Also, age two is hard, guys. Maybe it's not hard for everyone, or maybe "hard" looks different in different situations. And maybe, if I weren't trying to accomplish some of my own dreams at the same time that I'm trying to mostly stay with a two year old at home, it wouldn't be as hard. I don't know. But regardless, the last several months have added up to a constant level of underlying exhaustion. Jane Shenandoah is the most beautiful little thing to enter my life. I lay with her at night when she's asleep and tell her that I'm sorry for not knowing what the hell I'm doing sometimes. For telling her I have to work instead of play (and then she says "PLAY?!" in her sleep) sometimes, and for being frustrated with my and Dirk's hearted headed, strong will, manifesting in her. I still find that I have so many expectations for who she is and who she will be, instead of learning who she is as we go along. My parents took my siblings and I everywhere with them when we were growing up (business meetings, EVERYTHING), and I have fully expected to be able to do the same. But this girl, this girl isn't me. Or my husband, or my siblings. She's different, and I've been pushing against some of that since the day she came into this world. 

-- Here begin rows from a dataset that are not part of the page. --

(* ===== verification/ApiScheme.v ===== *)
(** * The registration of the API types and their defaults

    api/arc/register.go, api/arc/v1alpha1/register.go, defaults.go and
    zz_generated.defaults.go, api/arc/install/install.go, the scheme of the clientset
    (client-go/clientset/versioned/scheme/register.go) and the [init] of
    pkg/apiserver/apiserver.go.  [runtime.Scheme] is a class: the operations that are
    called and what they promise; [ConversionScheme] has the part about conversions. *)

From stdpp Require Import base list sets strings.
From S2P Require Import Prelude GoStd KubeTypes ArcTypes V1alpha1Types Conversion.
From S2P Require Import ConversionScheme Registry.

Local Open Scope string_scope.
Local Open Scope list_scope.

(** ** Group versions *)

Record GroupVersion := mkGroupVersion { GV_Group : string; GV_Version : string }.

#[export] Instance GroupVersion_eq_dec : EqDecision GroupVersion.
Proof. solve_decision. Defined.

Record GroupVersionResource := mkGroupVersionResource {
  GVR_Group : string;
  GVR_Version : string;
  GVR_Resource : string;
}.

#[export] Instance GroupVersionResource_eq_dec : EqDecision GroupVersionResource.
Proof. solve_decision. Defined.

Definition WithResource (gv : GroupVersion) (resource : string) : GroupVersionResource :=
  mkGroupVersionResource (GV_Group gv) (GV_Version gv) resource.

Definition GVR_GroupResource (gvr : GroupVersionResource) : GroupResource :=
  mkGroupResource (GVR_Group gvr) (GVR_Resource gvr).

(** [runtime.APIVersionInternal]. *)
Definition APIVersionInternal : string := "__internal".

(** ** The names of the types that are served *)

Definition kindName (n : typeName) : string :=
  match n with
  | TArtifactType => "ArtifactType"
  | TArtifactTypeList => "ArtifactTypeList"
  | TArtifactTypeRules => "ArtifactTypeRules"
  | TArtifactTypeSpec => "ArtifactTypeSpec"
  | TArtifactTypeStatus => "ArtifactTypeStatus"
  | TArtifactWorkflow => "ArtifactWorkflow"
  | TArtifactWorkflowList => "ArtifactWorkflowList"
  | TArtifactWorkflowParameter => "ArtifactWorkflowParameter"
  | TArtifactWorkflowSpec => "ArtifactWorkflowSpec"
  | TArtifactWorkflowStatus => "ArtifactWorkflowStatus"
  | TEndpoint => "Endpoint"
  | TEndpointList => "EndpointList"
  | TEndpointSpec => "EndpointSpec"
  | TEndpointStatus => "EndpointStatus"
  | TOrder => "Order"
  | TOrderArtifact => "OrderArtifact"
  | TOrderArtifactWorkflowStatus => "OrderArtifactWorkflowStatus"
  | TOrderDefaults => "OrderDefaults"
  | TOrderList => "OrderList"
  | TOrderSpec => "OrderSpec"
  | TOrderStatus => "OrderStatus"
  end.

(** The types of the API that are objects: the four kinds and their lists.  The other
    types are parts of them. *)
Definition isObject (n : typeName) : bool :=
  match n with
  | TOrder | TArtifactWorkflow | TEndpoint | TArtifactType => true
  | TOrderList | TArtifactWorkflowList | TEndpointList | TArtifactTypeList => true
  | _ => false
  end.

(** ** Defaults (defaults.go, zz_generated.defaults.go) *)

Definition SetDefaults_OrderSpec (obj : OrderSpec) : OrderSpec := obj.
Definition SetDefaults_ArtifactWorkflowSpec (obj : ArtifactWorkflowSpec) : ArtifactWorkflowSpec := obj.
Definition SetDefaults_EndpointSpec (obj : EndpointSpec) : EndpointSpec := obj.
Definition SetDefaults_ArtifactTypeSpec (obj : ArtifactTypeSpec) : ArtifactTypeSpec := obj.

Definition SetObjectDefaults_ArtifactType (inp : ArtifactType) : ArtifactType :=
  mkArtifactType (AT_TypeMeta inp) (AT_ObjectMeta inp)
    (SetDefaults_ArtifactTypeSpec (AT_Spec inp)) (AT_Status inp).
(* ===== verification/OpenAPICore1.v ===== *)
(** * The schemas of k8s.io/api/core/v1, from AWSElasticBlockStoreVolumeSource to EphemeralContainerCommon *)

From stdpp Require Import base list strings.
From Stdlib Require Import ZArith.
From S2P Require Import Prelude OpenAPI.

Local Open Scope string_scope.

Section Definitions.
Context {R : Type} {library : OpenAPILibrary R} (ref : string -> R).

(** Lines 1163-1204. *)
Definition schema_k8sio_api_core_v1_AWSElasticBlockStoreVolumeSource : OpenAPIDefinition R :=
    mkOpenAPIDefinition
      (schema [
        Type_ ["object"];
        Properties [
          ("volumeID", schema [Default (AString ""); Type_ ["string"]; Format ""]);
          ("fsType", schema [Type_ ["string"]; Format ""]);
          ("partition", schema [Type_ ["integer"]; Format "int32"]);
          ("readOnly", schema [Type_ ["boolean"]; Format ""])];
        Required ["volumeID"]])
      [].

(** Lines 1206-1237. *)
Definition schema_k8sio_api_core_v1_Affinity : OpenAPIDefinition R :=
    mkOpenAPIDefinition
      (schema [
        Type_ ["object"];
        Properties [
          ("nodeAffinity", schema [Ref (ref "k8s.io/api/core/v1.NodeAffinity")]);
          ("podAffinity", schema [Ref (ref "k8s.io/api/core/v1.PodAffinity")]);
          ("podAntiAffinity", schema [Ref (ref "k8s.io/api/core/v1.PodAntiAffinity")])]])
        ["k8s.io/api/core/v1.NodeAffinity"; "k8s.io/api/core/v1.PodAffinity";
         "k8s.io/api/core/v1.PodAntiAffinity"].

(** Lines 1239-1279. *)
Definition schema_k8sio_api_core_v1_AppArmorProfile : OpenAPIDefinition R :=
    mkOpenAPIDefinition
      (schema [
        Type_ ["object"];
        Properties [
          ("type", schema [
                     Default (AString "");
                     Type_ ["string"];
                     Format "";
                     Enum [AString "Localhost"; AString "RuntimeDefault"; AString "Unconfined"]]);
          ("localhostProfile", schema [Type_ ["string"]; Format ""])];
        Required ["type"];
        Extensions [
          ("x-kubernetes-unions", ASlice [
                                    AMap [
                                      ("discriminator", AString "type");
                                      ("fields-to-discriminateBy", AMap [
                                                                     ("localhostProfile", AString "LocalhostProfile")])]])]])
      [].

(** Lines 1281-1309. *)
Definition schema_k8sio_api_core_v1_AttachedVolume : OpenAPIDefinition R :=
    mkOpenAPIDefinition
      (schema [
        Type_ ["object"];
        Properties [
          ("name", schema [Default (AString ""); Type_ ["string"]; Format ""]);
          ("devicePath", schema [Default (AString ""); Type_ ["string"]; Format ""])];
        Required ["name"; "devicePath"]])
      [].

(** Lines 1311-1343. *)
Definition schema_k8sio_api_core_v1_AvoidPods : OpenAPIDefinition R :=
    mkOpenAPIDefinition
      (schema [
        Type_ ["object"];
        Properties [
          ("preferAvoidPods", schema [
                                Extensions [("x-kubernetes-list-type", AString "atomic")];
                                Type_ ["array"];
                                Items (schema [
                                         Default (AMap []);
                                         Ref (ref "k8s.io/api/core/v1.PreferAvoidPodsEntry")])])]])
      ["k8s.io/api/core/v1.PreferAvoidPodsEntry"].

(** Lines 1345-1407. *)
Definition schema_k8sio_api_core_v1_AzureDiskVolumeSource : OpenAPIDefinition R :=
    mkOpenAPIDefinition
      (schema [
        Type_ ["object"];
        Properties [
          ("diskName", schema [Default (AString ""); Type_ ["string"]; Format ""]);
          ("diskURI", schema [Default (AString ""); Type_ ["string"]; Format ""]);
          ("cachingMode", schema [
                            Default (AString AzureDataDiskCachingReadWrite);
                            Type_ ["string"];
                            Format "";
                            Enum [AString "None"; AString "ReadOnly"; AString "ReadWrite"]]);
          ("fsType", schema [Default (AString "ext4"); Type_ ["string"]; Format ""]);
          ("readOnly", schema [Default (ABool false); Type_ ["boolean"]; Format ""]);
          ("kind", schema [
                     Default (AString AzureSharedBlobDisk);
                     Type_ ["string"];
                     Format "";
                     Enum [AString "Dedicated"; AString "Managed"; AString "Shared"]])];
        Required ["diskName"; "diskURI"]])
      [].

(** Lines 1409-1451. *)
Definition schema_k8sio_api_core_v1_AzureFilePersistentVolumeSource : OpenAPIDefinition R :=
    mkOpenAPIDefinition
      (schema [
        Type_ ["object"];
        Properties [
          ("secretName", schema [Default (AString ""); Type_ ["string"]; Format ""]);
          ("shareName", schema [Default (AString ""); Type_ ["string"]; Format ""]);
          ("readOnly", schema [Type_ ["boolean"]; Format ""]);
          ("secretNamespace", schema [Type_ ["string"]; Format ""])];
        Required ["secretName"; "shareName"]])
      [].

(** Lines 1453-1488. *)
Definition schema_k8sio_api_core_v1_AzureFileVolumeSource : OpenAPIDefinition R :=
    mkOpenAPIDefinition
      (schema [
        Type_ ["object"];
        Properties [
          ("secretName", schema [Default (AString ""); Type_ ["string"]; Format ""]);
          ("shareName", schema [Default (AString ""); Type_ ["string"]; Format ""]);
          ("readOnly", schema [Type_ ["boolean"]; Format ""])];
        Required ["secretName"; "shareName"]])
      [].

(** Lines 1490-1532. *)
Definition schema_k8sio_api_core_v1_Binding : OpenAPIDefinition R :=
    mkOpenAPIDefinition
      (schema [
        Type_ ["object"];
        Properties [
          ("kind", schema [Type_ ["string"]; Format ""]);
          ("apiVersion", schema [Type_ ["string"]; Format ""]);
          ("metadata", schema [Default (AMap []); Ref (ref "k8s.io/apimachinery/pkg/apis/meta/v1.ObjectMeta")]);
          ("target", schema [Default (AMap []); Ref (ref "k8s.io/api/core/v1.ObjectReference")])];
        Required ["target"]])
      ["k8s.io/api/core/v1.ObjectReference"; "k8s.io/apimachinery/pkg/apis/meta/v1.ObjectMeta"].

(** Lines 1534-1624. *)
Definition schema_k8sio_api_core_v1_CSIPersistentVolumeSource : OpenAPIDefinition R :=
    mkOpenAPIDefinition
      (schema [
        Type_ ["object"];
        Properties [
          ("driver", schema [Default (AString ""); Type_ ["string"]; Format ""]);
          ("volumeHandle", schema [Default (AString ""); Type_ ["string"]; Format ""]);
          ("readOnly", schema [Type_ ["boolean"]; Format ""]);
          ("fsType", schema [Type_ ["string"]; Format ""]);
          ("volumeAttributes", schema [
                                 Type_ ["object"];
                                 AdditionalProperties (schema [Default (AString ""); Type_ ["string"]; Format ""])]);
          ("controllerPublishSecretRef", schema [Ref (ref "k8s.io/api/core/v1.SecretReference")]);
          ("nodeStageSecretRef", schema [Ref (ref "k8s.io/api/core/v1.SecretReference")]);
          ("nodePublishSecretRef", schema [Ref (ref "k8s.io/api/core/v1.SecretReference")]);
          ("controllerExpandSecretRef", schema [Ref (ref "k8s.io/api/core/v1.SecretReference")]);
          ("nodeExpandSecretRef", schema [Ref (ref "k8s.io/api/core/v1.SecretReference")])];
        Required ["driver"; "volumeHandle"]])
      ["k8s.io/api/core/v1.SecretReference"].

(** Lines 1626-1684. *)
Definition schema_k8sio_api_core_v1_CSIVolumeSource : OpenAPIDefinition R :=
    mkOpenAPIDefinition
      (schema [
        Type_ ["object"];
        Properties [
          ("driver", schema [Default (AString ""); Type_ ["string"]; Format ""]);
          ("readOnly", schema [Type_ ["boolean"]; Format ""]);
          ("fsType", schema [Type_ ["string"]; Format ""]);
          ("volumeAttributes", schema [
                                 Type_ ["object"];
                                 AdditionalProperties (schema [Default (AString ""); Type_ ["string"]; Format ""])]);
          ("nodePublishSecretRef", schema [Ref (ref "k8s.io/api/core/v1.LocalObjectReference")])];
        Required ["driver"]])
      ["k8s.io/api/core/v1.LocalObjectReference"].

(** Lines 1686-1737. *)
Definition schema_k8sio_api_core_v1_Capabilities : OpenAPIDefinition R :=
    mkOpenAPIDefinition
      (schema [
        Type_ ["object"];
        Properties [
          ("add", schema [
                    Extensions [("x-kubernetes-list-type", AString "atomic")];
                    Type_ ["array"];
                    Items (schema [Default (AString ""); Type_ ["string"]; Format ""])]);
          ("drop", schema [
                     Extensions [("x-kubernetes-list-type", AString "atomic")];
                     Type_ ["array"];
                     Items (schema [Default (AString ""); Type_ ["string"]; Format ""])])]])
      [].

Jane came into this world with a plan about how things should go. I still remember my sweet friend Jenny Anne holding her the first time she met her, and watching her fight to do everything herself as a squirming one month old. She looked at her and said "oh my, you're so strong, and you know exactly where you want to go in this world, don't you?" no truer words have ever been spoken. To spite all of that, I've still hung on to the idea that if I just parent well, stay firm, be consistent, she will be able to function the way I want her to. Sure, things will blow up occasionally, but we will still be able to sail into a meeting, clad with an ipad, and get shit done, at least part of the time. It took the last consultation that I tried that at, going exactly the opposite of how I had planned it, for reality to really hit me hard: this is not my failure as a parent, or her failure as a child...this is who this child IS. If I'm honest, I've seen it all along, and I probably should have come to terms with it a little sooner. 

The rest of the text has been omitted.